Desde allí contempló la extraña escena que empezaba a desarrollarse en la gran cama. La anciana se incorporó, como una muñeca de porcelana, y se quedó sentada sin hablar ni proferir el menor sonido. Luego salió de la cama y se quedó de pie en medio de la habitación. Su doncella la observó asombrada. No esperaba que la droga que le había estado suministrando tuviera un efecto tan contundente. La pobre anciana era como un junco, frágil y ligera. Un soplo de viento la haría volar… sin duda. El camisón colgaba lacio desde sus hombros hasta sus pies desnudos, y su larga trenza descansaba sobre su hombro derecho, perfectamente peinada.

Didie se acercó ahora, y la tomó de la mano para llevarla junto al ventanal. La señora la siguió dócilmente. Daba pasos cortos y a trompicones, con movimientos más propios de un títere al que le mueven los hilos, que de una persona. La luz de la luna atravesaba los cristales, y daba de lleno en su rostro pálido y arrugado, sin expresión. Cuando Didie se situó frente a ella, no reaccionó. Cuando Didie acercó sus labios a los suyos y la besó… no se movió, tampoco cuando la joven la abrazó, pegando su cuerpo al suyo con fuerza. Sintió sus huesos quebradizos, su carne enjuta y prieta, la tibieza que emanaba su piel fina como papel de seda… Su cuerpo, joven y fuerte, empezó a fundirse con el de la señora Doobelt. Carne con carne, músculos con músculos… Didie se revolvió y se fue acoplando dentro de la anciana, adentrándose en ella, mezclándose con ella… hasta desaparecer.

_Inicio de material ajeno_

(** [C12] On a host in UTC, when every file of the visits directory
    follows the identifier convention, [visitsByYear] succeeds and the
    years [getYears] lists from it are exactly the year index of
    [years.js], in the same order. *)
Theorem years_getYears (files : list visit_file) :
  Forall follows_convention files ->
  exists o, visitsByYear (store_api files) = Ok o /\ getYears o = years (store_dir files).
Proof.
  intros Hf.
  destruct (grouped_spec year_key (map visit_item files) (fun x _ => year_key_not_inherited x))
    as (o & E & Hnd & _ & Hg).
  exists o. split; [unfold visitsByYear; rewrite store_visits by exact Hf; exact E|].
  unfold getYears, years. cbn [dir_exists dir_entries store_dir].
  destruct (fold_years_spec (map file_name files) [] (NoDup_nil _)) as [HnY HmY].
  set (Y := fold_left years_step (map file_name files) []) in *.
  assert (HK : forall k, In k (own_keys o) <-> exists f, In f files /\ k = substring 0 4 (file_name f)).
  { intros k. rewrite <- (group_keys files o k Hf Hg).
    split; apply Permutation_in; [|symmetry]; apply own_keys_perm. }
  assert (HY : forall k, In k Y <-> exists f, In f files /\ k = substring 0 4 (file_name f)).
  { intros k. rewrite HmY. rewrite Forall_forall in Hf. split.
    - intros [[]|(n & Hn & _ & ->)]. apply in_map_iff in Hn as (f & <- & Hin). eauto.
    - intros (f & Hin & ->). right. exists (file_name f). split; [now apply in_map|].
      destruct (convention_year Hutc f (Hf f Hin)) as (y & _ & _ & Ha & _). auto. }
  assert (Hsorted : forall l, (forall k, In k l <-> exists f, In f files /\ k = substring 0 4 (file_name f)) ->
            StronglySorted not_above (sort desc_numeric l)).
  { intros l Hl. apply sort_desc_numeric_sorted. intros k Hk. apply (prefix_not_nan files); auto.
    now apply Hl. }
  apply (StronglySorted_perm_eq not_above); [| apply Hsorted, HK | apply Hsorted, HY |].
  - intros a b Ha Hb. apply (Permutation_in _ (Permutation_sym (sort_perm _ _))) in Ha, Hb.
    apply (years_antisym files); [exact Hf|now apply HK|now apply HK].
  - eapply Permutation_trans; [symmetry; apply sort_perm|].
    eapply Permutation_trans; [|apply sort_perm].
    apply NoDup_Permutation; [eapply Permutation_NoDup; [symmetry; apply own_keys_perm|exact Hnd]|exact HnY|].
    intros k. rewrite HK, HY. reflexivity.
Qed.
(** [C13] A hidden file of the visits directory ([.YYYY-...md]) breaks
    the agreement of [C12]: the glob [src/visits/*.md] skips it, so
    [visitsByYear] is what it is without the file, but [years.js] still
    lists its first four characters (such as ".202", for which [isNaN] is
    false) as a year, which no key of [visitsByYear] is when the other
    files follow the convention. *)
Theorem years_hidden_file (files : list visit_file) (h : visit_file) (r : string) :
  Forall follows_convention files -> file_name h = String "." r -> accepted (file_name h) = true ->
  visitsByYear (store_api (h :: files)) = visitsByYear (store_api files) /\
  In (substring 0 4 (file_name h)) (years (store_dir (h :: files))) /\
  exists o, visitsByYear (store_api (h :: files)) = Ok o /\
            ~ In (substring 0 4 (file_name h)) (getYears o).
Proof.
  intros Hf Eh Hacc.
  assert (Hskip : visitsByYear (store_api (h :: files)) = visitsByYear (store_api files)).
  { unfold visitsByYear, getFilteredByGlob. cbn [store_api all_sorted map filter].
    rewrite (hidden_glob h r Eh). reflexivity. }
  split; [exact Hskip|]. split; [apply years_In; [now left|exact Hacc]|].
  destruct (grouped_spec year_key (visit_items (store_api files)) (fun x _ => year_key_not_inherited x))
    as (o & E & _ & _ & Hg).
  exists o. split; [rewrite Hskip; exact E|]. intros Hin.
  unfold visit_items in Hg. rewrite store_visits in Hg by exact Hf.
  unfold getYears in Hin. apply (Permutation_in _ (Permutation_sym (sort_perm _ _))) in Hin.
  apply (Permutation_in _ (own_keys_perm o)) in Hin.
  apply (group_keys files o _ Hf Hg) in Hin as (f & Hinf & Ek).
  rewrite Forall_forall in Hf.
  destruct (convention_year Hutc f (Hf f Hinf)) as (y & Hy & Hs & _).
  destruct (year_digits y Hy) as [_ (c & r' & Ec & Hdot)].
  rewrite Hs, Ec, Eh in Ek. cbn in Ek. inv Ek. now apply Hdot.
Qed.
End Agreement.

Transcurrieron unos minutos. La anciana señora estaba ahora sola, en pie junto a la ventana, como petrificada, inanimada, con su blanca piel resplandeciente a la luz de la luna. Luego, poco a poco, empezó a respirar con más fuerza, y parpadeó. Movió la cabeza, los pies, las manos…

Dio unos pasos vacilantes, encorvada bajo el peso de los años, hasta colocarse frente a un espejo que ocupaba la pared frente a la cama. Se miró en él. Levantó una mano y la llevó a la mejilla. Palpó aquella piel apergaminada, pasó los dedos por los labios agrietados, se miró a los ojos, reconociendo su nuevo cuerpo, aquel cascarón decrépito…

Didie sonrió. Ya tendría tiempo para acostumbrarse.